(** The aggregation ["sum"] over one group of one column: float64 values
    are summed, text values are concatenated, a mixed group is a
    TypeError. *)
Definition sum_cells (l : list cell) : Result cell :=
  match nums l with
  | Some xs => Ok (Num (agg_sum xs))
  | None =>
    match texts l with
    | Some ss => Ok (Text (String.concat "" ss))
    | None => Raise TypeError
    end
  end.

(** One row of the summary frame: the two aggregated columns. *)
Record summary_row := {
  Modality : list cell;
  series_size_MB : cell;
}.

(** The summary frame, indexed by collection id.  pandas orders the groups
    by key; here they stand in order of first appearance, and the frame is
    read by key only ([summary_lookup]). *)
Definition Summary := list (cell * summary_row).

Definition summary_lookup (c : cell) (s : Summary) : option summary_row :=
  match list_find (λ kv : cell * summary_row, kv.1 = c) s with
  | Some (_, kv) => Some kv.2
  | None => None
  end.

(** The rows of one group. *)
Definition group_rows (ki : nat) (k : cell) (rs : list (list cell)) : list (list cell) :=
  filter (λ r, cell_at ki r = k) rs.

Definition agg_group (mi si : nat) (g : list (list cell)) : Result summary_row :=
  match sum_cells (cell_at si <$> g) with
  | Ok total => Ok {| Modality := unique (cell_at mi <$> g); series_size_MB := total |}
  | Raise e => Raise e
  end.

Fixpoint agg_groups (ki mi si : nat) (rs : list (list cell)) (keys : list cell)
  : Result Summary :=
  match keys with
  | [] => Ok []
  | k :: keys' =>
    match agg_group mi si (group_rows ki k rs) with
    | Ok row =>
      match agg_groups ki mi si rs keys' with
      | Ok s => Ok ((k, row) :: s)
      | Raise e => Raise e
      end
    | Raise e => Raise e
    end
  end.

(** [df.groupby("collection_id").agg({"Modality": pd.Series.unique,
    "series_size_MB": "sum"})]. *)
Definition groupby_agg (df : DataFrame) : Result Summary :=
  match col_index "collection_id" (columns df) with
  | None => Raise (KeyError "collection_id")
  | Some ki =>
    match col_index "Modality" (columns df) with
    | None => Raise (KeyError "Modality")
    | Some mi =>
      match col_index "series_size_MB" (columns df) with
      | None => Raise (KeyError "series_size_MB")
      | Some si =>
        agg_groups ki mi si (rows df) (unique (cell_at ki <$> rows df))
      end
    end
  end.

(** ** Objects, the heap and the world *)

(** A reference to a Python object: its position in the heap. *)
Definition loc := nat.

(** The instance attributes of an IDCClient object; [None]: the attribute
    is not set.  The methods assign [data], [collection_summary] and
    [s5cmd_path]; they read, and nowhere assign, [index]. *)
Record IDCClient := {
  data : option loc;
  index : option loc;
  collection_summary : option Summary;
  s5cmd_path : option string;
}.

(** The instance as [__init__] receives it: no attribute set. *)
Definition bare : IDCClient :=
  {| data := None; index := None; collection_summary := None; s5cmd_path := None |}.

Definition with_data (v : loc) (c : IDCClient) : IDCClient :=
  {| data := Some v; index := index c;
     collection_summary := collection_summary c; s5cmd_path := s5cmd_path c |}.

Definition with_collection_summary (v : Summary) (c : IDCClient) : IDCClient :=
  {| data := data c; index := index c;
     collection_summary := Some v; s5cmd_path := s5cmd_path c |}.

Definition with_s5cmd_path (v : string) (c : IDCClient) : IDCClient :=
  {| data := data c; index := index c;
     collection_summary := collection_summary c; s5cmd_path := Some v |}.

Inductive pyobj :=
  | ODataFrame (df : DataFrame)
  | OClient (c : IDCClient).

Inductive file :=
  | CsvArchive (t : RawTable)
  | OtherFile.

* * *

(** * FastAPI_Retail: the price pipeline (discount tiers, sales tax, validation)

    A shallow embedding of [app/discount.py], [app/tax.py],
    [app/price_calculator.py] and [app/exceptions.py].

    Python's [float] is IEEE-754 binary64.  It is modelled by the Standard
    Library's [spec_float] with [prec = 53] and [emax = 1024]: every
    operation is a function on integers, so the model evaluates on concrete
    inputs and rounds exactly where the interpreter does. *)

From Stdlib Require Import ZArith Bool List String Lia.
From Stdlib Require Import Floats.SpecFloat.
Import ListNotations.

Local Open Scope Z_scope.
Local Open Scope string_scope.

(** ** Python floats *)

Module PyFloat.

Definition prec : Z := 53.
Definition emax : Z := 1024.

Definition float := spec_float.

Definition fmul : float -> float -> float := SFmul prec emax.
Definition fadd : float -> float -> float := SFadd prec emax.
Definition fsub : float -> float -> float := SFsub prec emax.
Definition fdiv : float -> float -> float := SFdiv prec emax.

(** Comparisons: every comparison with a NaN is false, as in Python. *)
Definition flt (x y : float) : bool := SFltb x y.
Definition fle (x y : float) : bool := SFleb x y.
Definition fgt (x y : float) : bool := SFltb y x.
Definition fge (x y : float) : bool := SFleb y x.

* * *

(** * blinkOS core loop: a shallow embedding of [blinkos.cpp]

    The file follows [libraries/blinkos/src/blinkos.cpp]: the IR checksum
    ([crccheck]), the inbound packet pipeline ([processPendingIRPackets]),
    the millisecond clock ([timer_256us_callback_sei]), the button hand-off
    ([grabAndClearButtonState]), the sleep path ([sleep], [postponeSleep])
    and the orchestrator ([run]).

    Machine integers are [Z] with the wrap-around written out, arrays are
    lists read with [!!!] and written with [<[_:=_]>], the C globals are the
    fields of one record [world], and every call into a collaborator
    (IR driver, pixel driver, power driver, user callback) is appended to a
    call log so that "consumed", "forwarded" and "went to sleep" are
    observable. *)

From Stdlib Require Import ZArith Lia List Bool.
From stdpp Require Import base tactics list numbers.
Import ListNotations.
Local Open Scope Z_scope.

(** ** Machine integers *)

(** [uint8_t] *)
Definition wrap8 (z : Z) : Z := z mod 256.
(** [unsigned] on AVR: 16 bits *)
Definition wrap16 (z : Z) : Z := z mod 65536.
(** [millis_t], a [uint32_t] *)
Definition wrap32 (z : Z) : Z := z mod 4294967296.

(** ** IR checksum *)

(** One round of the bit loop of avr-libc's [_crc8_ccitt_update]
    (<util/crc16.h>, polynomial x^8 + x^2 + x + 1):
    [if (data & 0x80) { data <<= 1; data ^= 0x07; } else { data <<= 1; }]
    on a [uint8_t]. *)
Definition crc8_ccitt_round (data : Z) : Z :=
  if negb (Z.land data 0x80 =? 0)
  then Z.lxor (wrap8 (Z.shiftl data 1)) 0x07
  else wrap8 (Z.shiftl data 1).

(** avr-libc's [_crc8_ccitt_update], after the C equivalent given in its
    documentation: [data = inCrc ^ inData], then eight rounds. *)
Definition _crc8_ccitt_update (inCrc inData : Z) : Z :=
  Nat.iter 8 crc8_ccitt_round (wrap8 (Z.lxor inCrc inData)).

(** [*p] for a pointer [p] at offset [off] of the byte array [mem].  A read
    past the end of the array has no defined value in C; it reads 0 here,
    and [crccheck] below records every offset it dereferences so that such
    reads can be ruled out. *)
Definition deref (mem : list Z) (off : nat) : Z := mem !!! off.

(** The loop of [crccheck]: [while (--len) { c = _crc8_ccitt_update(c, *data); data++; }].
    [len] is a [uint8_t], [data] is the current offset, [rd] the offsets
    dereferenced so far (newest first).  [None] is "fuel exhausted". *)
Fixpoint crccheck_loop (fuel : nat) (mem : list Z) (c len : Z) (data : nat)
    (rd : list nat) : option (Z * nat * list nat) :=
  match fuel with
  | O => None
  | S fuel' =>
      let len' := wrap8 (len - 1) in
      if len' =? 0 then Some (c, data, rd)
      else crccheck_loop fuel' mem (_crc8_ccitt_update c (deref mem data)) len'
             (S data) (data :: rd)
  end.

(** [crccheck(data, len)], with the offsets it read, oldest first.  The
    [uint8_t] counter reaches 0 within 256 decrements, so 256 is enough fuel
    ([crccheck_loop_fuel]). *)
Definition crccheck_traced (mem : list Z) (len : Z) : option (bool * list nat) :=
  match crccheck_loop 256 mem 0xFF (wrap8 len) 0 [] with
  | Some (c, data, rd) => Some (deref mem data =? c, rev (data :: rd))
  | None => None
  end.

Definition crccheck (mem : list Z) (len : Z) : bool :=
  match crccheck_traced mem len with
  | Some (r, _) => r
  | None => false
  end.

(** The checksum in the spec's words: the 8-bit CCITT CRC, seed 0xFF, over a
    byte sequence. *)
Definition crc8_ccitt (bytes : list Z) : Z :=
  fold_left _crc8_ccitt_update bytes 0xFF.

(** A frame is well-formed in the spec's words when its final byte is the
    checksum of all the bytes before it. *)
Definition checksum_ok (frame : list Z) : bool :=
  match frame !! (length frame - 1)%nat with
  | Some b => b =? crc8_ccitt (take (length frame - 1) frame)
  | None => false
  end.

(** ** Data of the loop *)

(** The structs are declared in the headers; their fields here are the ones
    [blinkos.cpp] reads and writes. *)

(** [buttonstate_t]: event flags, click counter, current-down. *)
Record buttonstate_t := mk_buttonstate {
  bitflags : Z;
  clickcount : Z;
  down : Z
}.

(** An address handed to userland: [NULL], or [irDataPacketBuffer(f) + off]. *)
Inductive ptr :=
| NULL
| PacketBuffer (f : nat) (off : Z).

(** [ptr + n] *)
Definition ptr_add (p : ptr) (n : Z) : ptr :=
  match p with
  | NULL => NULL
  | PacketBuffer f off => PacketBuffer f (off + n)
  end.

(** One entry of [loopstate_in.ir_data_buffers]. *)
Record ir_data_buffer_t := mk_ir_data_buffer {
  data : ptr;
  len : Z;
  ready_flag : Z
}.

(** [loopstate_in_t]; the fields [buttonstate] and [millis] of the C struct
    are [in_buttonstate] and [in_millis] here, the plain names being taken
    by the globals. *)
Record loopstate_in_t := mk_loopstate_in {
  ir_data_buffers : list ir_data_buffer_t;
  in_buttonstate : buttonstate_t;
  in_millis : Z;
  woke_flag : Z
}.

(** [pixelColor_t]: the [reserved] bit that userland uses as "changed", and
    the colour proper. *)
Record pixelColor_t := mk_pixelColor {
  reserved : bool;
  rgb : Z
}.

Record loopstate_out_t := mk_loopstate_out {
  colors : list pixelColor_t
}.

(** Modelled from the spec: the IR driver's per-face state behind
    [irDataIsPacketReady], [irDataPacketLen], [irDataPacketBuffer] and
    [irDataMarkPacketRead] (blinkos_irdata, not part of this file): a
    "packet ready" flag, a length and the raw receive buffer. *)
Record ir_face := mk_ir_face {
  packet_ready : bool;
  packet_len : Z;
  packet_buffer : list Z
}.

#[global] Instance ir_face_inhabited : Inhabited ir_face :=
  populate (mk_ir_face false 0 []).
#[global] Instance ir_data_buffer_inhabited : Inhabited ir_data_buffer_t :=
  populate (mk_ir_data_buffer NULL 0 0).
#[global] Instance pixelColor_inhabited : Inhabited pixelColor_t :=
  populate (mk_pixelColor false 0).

* * *

About this exercise:
Taking the lines above, repeat exactly those from the line that contains "Definition crc8_ccitt_round (data" through the line that contains "Definition _crc8_ccitt_update (inCrc", and both of those lines as well. Include nothing else.

Answer space:
Definition crc8_ccitt_round (data : Z) : Z :=
  if negb (Z.land data 0x80 =? 0)
  then Z.lxor (wrap8 (Z.shiftl data 1)) 0x07
  else wrap8 (Z.shiftl data 1).

(** avr-libc's [_crc8_ccitt_update], after the C equivalent given in its
    documentation: [data = inCrc ^ inData], then eight rounds. *)
Definition _crc8_ccitt_update (inCrc inData : Z) : Z :=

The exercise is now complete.